Enfermo y solitario, soñaba con su esposa y sus hijos a quienes amaba entrañablemente y estaban en Roma. Tenía pocas esperanzas de volver a verles, porque creía firmemente que su primer deber era para con su patria.
Se comenta que un día, algunos notables de Cartago fueron a la prisión para hablar con él.
–Nos gustaría pactar la paz –dijeron– y estamos seguros de que los romanos aceptarían con gusto si supieran el estado en el que va la guerra. Te dejaremos regresar, si aceptas hacer lo que decimos.
–¿Y en qué consiste? –preguntó Rémulo con desconfianza.
–En primer lugar, debes contar a los romanos acerca de las batallas que han perdido, y aclararles que con la guerra no han ganado nada. En segundo lugar, nos debes prometer que, si no aceptan la paz, regresarás a tu prisión.

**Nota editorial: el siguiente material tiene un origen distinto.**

Definition update (p : nat) : prog unit :=
  let! now := act monotonicNow in set_used p now.

Definition elapsed_created (p : nat) : prog Z :=
  let! now := act monotonicNow in
  let! c := act (deref p) in
  Ret (wrap64 (now - timeCreated c)).
End Timestamps.

(** ** The pool (pool.go) *)

Section Operations.
Local Open Scope pool_scope.

Definition closedConn : prog unit := act (Add active (-1));; Ret tt.

(** [Pooled.Close] and [Pooled.Settings]. *)
Definition Close_conn (p : nat) : prog unit := act (assign_Conn p close_Conn).
Definition conn_settings (p : nat) : prog (option Settings) :=
  let! c := act (deref_Conn p) in Ret (conn_Settings (conn_Conn c)).

Definition has_settings (s : option Settings) : bool :=
  match s with None => false | Some _ => negb (IsEmpty s) end.

Definition pop (s : stack_id) : prog (option nat) :=
  loop tt (fun _ =>
    let! o := act (Pop s) in
    match o with
    | None => break None
    | Some p =>
        let! ok := borrow p in
        if ok then break (Some p) else continue tt
    end).

(** [connReopen]: the new backend replaces the old one in the same slot; if the
    dial fails the connection is left without a backend, and its callers give the
    slot up without touching it again. *)
Definition connReopen (p : nat) (now : Z) : prog (option drv_error) :=
  let! '(e, x) := act connect in
  act (assign p (set_Conn x));;
  match e with
  | Some e => Ret (Some e)
  | None =>
      let! settings := conn_settings p in
      let! e := if has_settings settings then act (ApplySettings p settings) else Ret None in
      match e with
      | Some e => Close_conn p;; Ret (Some e)
      | None =>
          set_created p now;;
          set_used p now;;
          act (assign p (set_conn_scrubPass 0));;
          Ret None
      end
  end.

Definition connNew : prog (drv_error + nat) :=
  let! '(e, x) := act connect in
  match e with
  | Some e => Ret (inl e)
  | None =>
      let! now := act monotonicNow in
      let! p := act (alloc (mkPooled now now 0 true false x)) in
      Ret (inr p)
  end.

Definition state_stack (b : Z) : stack_id := States (Z.to_nat (Z.land b stackMask)).

Definition getFromSettingsStack (settings : option Settings) : prog (option nat) :=
  let! start :=
    match settings with
    | None => act (Load freshStatesStack)
    | Some _ => Ret (Z.land (Bucket settings) stackMask)
    end in
  loop 0 (fun i =>
    if i <=? stackMask then
      let! conn := pop (state_stack (i + start)) in
      match conn with
      | Some p => break (Some p)
      | None => continue (i + 1)
      end
    else break None).

(** A new connection within the capacity; [inr None] is [nil, nil]. *)
Definition getNew : prog (error + option nat) :=
  loop tt (fun _ =>
    let! open := act (Load active) in
    let! cap := act (Load capacity) in
    if cap <=? open then break (inr None)
    else
      let! ok := act (CompareAndSwap active open (open + 1)) in
      if ok then
        let! r := connNew in
        match r with
        | inl e => closedConn;; break (inl (drv e))
        | inr p => break (inr (Some p))
        end
      else continue tt).

(** *** Handing connections back *)

Definition tryReturnConnSlow (p : nat) : prog bool :=
  let! connSettings := conn_settings p in
  let! target := act (take_waiter connSettings) in
  match target with
  | None => Ret false
  | Some w =>
      act (offer w p);;
      act (await_received w);;
      Ret true
  end.

Definition wait_tryReturnConn (p : nat) : prog bool :=
  let! n := act waiting in
  if n =? 0 then Ret false else tryReturnConnSlow p.

Definition closeOnOverCapacity (p : nat) : prog bool :=
  loop tt (fun _ =>
    let! open := act (Load active) in
    let! cap := act (Load capacity) in
    if open <=? cap then break false
    else
      let! ok := act (CompareAndSwap active open (open - 1)) in
      if ok then Close_conn p;; break true else continue tt).

Definition closeOnIdleLimitReached (p : nat) : prog bool :=
  loop tt (fun _ =>
    let! open := act (Load active) in
    let! b := act (Load borrowed) in
    let idle := wrap64 (open - b) in
    let! lim := act (Load idleCount) in
    if idle <=? lim then break false
    else
      let! ok := act (CompareAndSwap active open (open - 1)) in
      if ok then act (Add idleClosed 1);; Close_conn p;; break true else continue tt).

–Muy bien. Prometo que, si no aceptan la paz, regresaré a la prisión.
Y lo dejaron en libertad, sabiendo que un romano cumpliría su palabra.
Cuando llegó a Roma, todo el pueblo lo saludó con gran respeto. Su esposa y sus hijos estaban muy felices, confiados que no se separarían nunca más. Los senadores fueron a verle y le preguntaron acerca de la guerra.
–Fui enviado de Cartago para pedirles que acepten la paz –dijo Régulo–, pero no sería aconsejable aceptarla. Nos han derrotado en algunas batallas, es verdad, pero nuestro ejército gana terreno día a día. Siento que los cartagineses tienen miedo, y con buena razón. Continuemos la guerra un poco más, y Cartago será nuestra. En cuanto a mí, he venido para despedirme de mi esposa, de mis hijos y de Roma. Mañana regresaré a Cartago y a la prisión, pues lo he prometido.
Los senadores trataron de persuadirlo de que se quedara y sugirieron enviar a otro en su lugar.
–¿Acaso un romano faltará a su palabra? –cuestionó–. Regresaré tal como lo prometí.
Su esposa y sus hijos lloraron, y le rogaron que no los abandonara de nuevo.
–He dado mi palabra –dijo Régulo–. Será lo que deba ser.
Luego, se despidió y regresó a la prisión y la cruel muerte que le esperaba.